■ WHAT THIS TASK INVOLVES ■
Using the records below, output the stretch that opens with the line containing "apply orb_false_iff in" and closes with the line containing "repeat (split; [done", exactly and including both lines, with nothing more.

Dataset items
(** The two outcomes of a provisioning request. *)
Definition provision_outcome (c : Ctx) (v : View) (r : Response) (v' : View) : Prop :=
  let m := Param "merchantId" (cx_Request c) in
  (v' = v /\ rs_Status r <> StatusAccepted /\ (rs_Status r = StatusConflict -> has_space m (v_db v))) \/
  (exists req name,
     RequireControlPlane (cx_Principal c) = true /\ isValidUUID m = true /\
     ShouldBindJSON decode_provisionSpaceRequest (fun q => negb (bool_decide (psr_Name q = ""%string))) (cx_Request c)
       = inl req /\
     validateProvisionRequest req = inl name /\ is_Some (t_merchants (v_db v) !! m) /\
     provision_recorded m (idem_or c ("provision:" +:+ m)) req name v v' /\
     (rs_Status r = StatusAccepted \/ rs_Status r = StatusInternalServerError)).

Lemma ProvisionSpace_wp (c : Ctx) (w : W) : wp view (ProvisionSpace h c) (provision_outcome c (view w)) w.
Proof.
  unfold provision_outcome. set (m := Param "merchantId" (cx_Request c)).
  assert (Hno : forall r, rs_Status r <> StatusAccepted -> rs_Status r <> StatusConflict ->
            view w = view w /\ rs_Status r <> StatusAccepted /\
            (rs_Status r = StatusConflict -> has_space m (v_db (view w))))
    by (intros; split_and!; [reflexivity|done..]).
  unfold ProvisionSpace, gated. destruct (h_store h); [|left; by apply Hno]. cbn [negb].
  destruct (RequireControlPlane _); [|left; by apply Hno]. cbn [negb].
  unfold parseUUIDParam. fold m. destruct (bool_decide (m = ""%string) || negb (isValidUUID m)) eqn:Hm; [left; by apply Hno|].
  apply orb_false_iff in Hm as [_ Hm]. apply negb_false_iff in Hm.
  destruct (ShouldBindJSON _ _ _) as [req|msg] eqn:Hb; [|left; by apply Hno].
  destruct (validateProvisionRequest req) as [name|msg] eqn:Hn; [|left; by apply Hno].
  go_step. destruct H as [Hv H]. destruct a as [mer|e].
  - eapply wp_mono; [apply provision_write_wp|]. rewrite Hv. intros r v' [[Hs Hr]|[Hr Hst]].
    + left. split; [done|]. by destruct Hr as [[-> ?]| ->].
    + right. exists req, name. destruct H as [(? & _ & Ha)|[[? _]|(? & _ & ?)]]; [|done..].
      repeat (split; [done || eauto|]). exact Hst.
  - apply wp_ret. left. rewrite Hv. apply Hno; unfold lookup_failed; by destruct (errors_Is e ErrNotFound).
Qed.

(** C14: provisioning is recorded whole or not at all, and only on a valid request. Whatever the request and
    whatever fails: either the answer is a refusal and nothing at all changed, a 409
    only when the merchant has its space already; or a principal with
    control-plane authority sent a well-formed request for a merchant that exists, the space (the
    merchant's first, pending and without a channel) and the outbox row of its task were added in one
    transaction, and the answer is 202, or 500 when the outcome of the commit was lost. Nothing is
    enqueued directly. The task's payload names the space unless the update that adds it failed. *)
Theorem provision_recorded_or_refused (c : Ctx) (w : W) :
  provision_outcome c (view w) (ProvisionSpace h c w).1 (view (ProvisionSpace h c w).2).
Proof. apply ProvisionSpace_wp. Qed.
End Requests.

...

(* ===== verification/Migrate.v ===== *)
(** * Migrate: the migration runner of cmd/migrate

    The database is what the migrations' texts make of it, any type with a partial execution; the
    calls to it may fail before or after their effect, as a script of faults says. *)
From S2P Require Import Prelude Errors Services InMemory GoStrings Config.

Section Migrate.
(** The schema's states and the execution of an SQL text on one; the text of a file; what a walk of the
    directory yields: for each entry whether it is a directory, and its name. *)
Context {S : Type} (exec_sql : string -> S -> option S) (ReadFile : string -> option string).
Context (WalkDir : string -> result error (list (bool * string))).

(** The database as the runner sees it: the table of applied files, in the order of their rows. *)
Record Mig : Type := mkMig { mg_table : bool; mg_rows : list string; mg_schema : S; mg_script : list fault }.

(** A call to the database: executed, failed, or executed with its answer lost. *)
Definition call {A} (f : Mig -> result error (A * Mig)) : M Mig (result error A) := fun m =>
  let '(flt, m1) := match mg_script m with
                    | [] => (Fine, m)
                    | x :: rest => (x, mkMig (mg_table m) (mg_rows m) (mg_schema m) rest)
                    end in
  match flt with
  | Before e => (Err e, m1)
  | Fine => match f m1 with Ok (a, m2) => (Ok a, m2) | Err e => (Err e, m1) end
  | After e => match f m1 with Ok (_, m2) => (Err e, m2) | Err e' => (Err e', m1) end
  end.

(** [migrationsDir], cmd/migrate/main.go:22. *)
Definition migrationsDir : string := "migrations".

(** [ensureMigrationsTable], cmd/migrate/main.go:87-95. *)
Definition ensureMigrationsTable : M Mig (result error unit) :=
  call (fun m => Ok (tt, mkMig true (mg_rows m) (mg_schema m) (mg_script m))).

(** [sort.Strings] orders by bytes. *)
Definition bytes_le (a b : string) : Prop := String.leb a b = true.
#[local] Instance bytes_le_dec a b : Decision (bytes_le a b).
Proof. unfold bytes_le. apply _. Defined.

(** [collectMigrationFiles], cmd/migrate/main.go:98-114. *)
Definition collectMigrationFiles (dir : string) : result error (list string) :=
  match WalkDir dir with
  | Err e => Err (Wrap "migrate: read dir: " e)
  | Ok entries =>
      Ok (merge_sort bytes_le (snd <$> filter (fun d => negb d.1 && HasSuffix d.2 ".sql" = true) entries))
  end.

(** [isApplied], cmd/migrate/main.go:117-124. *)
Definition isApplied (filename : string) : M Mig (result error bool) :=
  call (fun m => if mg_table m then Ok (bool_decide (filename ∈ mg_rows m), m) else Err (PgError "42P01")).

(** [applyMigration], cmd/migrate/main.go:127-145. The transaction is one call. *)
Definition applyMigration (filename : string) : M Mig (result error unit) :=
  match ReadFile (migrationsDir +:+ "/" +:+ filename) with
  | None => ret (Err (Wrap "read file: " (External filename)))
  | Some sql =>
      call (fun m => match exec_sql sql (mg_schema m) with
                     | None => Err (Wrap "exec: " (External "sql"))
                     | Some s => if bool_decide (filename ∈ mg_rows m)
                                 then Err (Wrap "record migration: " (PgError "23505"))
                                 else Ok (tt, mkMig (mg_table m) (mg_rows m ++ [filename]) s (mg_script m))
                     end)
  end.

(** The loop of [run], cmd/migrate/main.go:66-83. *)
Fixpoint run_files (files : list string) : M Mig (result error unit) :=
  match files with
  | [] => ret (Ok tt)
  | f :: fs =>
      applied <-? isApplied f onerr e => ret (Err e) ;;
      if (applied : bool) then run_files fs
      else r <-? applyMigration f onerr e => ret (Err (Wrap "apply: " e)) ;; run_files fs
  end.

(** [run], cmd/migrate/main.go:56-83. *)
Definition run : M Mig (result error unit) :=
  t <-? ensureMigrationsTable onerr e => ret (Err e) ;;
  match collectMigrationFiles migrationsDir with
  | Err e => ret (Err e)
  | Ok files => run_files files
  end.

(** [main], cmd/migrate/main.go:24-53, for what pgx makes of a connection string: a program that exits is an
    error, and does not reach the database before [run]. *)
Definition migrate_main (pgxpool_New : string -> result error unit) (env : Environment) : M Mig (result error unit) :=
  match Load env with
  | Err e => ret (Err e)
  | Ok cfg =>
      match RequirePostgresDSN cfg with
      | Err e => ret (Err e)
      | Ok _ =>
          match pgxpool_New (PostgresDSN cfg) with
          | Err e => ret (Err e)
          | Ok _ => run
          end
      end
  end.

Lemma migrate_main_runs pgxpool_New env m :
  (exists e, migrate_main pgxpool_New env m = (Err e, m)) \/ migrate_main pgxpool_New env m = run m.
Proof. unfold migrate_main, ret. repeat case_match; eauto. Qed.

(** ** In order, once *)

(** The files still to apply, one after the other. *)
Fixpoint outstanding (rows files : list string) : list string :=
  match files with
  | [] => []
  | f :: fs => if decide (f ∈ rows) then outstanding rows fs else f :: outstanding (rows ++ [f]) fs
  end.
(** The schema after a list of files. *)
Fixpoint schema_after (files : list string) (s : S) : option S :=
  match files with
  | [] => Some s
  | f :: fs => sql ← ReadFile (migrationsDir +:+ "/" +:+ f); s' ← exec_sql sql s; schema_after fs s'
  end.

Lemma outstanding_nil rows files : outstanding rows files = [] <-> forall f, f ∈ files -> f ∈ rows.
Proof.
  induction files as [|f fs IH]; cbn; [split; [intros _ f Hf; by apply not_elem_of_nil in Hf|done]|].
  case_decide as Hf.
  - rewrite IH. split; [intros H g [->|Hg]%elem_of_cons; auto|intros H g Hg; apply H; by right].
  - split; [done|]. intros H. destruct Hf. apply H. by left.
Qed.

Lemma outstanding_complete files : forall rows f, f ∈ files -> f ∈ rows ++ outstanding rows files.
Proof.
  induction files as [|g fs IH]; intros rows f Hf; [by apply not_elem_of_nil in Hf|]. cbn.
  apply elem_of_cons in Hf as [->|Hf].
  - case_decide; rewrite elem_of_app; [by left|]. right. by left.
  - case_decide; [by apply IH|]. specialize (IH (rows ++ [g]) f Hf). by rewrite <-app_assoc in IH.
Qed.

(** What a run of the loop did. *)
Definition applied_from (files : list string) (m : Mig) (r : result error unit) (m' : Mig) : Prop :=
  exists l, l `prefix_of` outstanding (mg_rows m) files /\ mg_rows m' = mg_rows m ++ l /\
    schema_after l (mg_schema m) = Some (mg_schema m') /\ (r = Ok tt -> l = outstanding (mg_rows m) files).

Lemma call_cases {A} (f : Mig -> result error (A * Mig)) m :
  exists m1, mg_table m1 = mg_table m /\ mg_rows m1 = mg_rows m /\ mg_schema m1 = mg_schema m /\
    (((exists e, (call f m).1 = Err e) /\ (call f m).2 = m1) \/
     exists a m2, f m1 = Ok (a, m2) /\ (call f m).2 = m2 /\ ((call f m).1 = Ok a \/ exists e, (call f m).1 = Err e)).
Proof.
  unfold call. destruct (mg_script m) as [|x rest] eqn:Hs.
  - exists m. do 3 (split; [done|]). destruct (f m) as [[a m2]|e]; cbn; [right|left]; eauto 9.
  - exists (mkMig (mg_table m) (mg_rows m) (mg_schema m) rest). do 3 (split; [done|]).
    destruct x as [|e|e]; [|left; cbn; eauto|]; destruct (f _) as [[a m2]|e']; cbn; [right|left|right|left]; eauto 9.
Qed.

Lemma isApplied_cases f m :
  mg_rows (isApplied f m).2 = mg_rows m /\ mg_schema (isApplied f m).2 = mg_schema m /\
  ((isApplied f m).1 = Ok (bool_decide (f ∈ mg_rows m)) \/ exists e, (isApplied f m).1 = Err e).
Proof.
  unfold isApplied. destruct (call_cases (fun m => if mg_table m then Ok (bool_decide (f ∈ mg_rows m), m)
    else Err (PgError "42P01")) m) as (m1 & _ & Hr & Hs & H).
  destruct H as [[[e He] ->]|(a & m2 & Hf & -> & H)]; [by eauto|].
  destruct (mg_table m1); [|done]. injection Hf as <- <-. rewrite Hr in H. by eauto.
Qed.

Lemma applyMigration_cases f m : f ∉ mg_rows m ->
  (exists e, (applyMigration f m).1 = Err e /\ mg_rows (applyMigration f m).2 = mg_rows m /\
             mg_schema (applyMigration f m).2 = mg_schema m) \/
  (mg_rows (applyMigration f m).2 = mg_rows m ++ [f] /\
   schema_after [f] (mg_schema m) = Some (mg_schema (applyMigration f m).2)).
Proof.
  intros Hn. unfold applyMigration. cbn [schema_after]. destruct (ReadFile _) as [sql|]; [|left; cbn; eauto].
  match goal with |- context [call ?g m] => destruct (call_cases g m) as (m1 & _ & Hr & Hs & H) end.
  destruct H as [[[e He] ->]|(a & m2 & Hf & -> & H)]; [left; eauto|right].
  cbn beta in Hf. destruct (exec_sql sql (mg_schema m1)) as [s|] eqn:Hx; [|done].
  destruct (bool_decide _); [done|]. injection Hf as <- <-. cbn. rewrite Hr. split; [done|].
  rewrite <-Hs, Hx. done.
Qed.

---

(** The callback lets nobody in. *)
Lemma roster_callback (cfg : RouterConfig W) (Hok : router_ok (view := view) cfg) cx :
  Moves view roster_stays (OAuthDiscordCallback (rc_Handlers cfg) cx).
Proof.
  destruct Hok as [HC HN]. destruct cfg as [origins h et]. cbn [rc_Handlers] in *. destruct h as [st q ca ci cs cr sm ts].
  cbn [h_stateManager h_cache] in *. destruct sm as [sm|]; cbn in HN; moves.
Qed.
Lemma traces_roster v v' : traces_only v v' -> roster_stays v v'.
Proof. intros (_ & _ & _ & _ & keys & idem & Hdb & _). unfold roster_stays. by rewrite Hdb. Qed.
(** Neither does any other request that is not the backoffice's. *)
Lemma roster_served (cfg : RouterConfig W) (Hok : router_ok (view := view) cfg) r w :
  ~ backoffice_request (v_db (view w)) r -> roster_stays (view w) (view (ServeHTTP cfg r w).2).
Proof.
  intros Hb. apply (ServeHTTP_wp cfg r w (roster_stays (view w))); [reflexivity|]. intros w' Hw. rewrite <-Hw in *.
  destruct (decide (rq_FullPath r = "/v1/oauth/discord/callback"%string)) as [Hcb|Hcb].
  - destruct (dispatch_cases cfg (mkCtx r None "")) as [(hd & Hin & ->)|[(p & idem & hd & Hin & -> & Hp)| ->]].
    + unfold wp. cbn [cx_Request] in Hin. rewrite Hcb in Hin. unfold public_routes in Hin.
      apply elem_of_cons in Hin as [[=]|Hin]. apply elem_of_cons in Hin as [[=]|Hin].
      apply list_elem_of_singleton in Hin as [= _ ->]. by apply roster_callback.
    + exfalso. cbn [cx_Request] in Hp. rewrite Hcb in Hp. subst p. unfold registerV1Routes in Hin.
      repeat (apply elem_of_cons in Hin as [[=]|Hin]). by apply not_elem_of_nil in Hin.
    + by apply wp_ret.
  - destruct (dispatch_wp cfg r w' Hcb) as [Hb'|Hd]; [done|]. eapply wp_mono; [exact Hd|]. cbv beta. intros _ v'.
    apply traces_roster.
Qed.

■ TASK RESULT ■
  apply orb_false_iff in Hm as [_ Hm]. apply negb_false_iff in Hm.
  destruct (ShouldBindJSON _ _ _) as [req|msg] eqn:Hb; [|left; by apply Hno].
  destruct (validateProvisionRequest req) as [name|msg] eqn:Hn; [|left; by apply Hno].
  go_step. destruct H as [Hv H]. destruct a as [mer|e].
  - eapply wp_mono; [apply provision_write_wp|]. rewrite Hv. intros r v' [[Hs Hr]|[Hr Hst]].
    + left. split; [done|]. by destruct Hr as [[-> ?]| ->].
    + right. exists req, name. destruct H as [(? & _ & Ha)|[[? _]|(? & _ & ?)]]; [|done..].
      repeat (split; [done || eauto|]). exact Hst.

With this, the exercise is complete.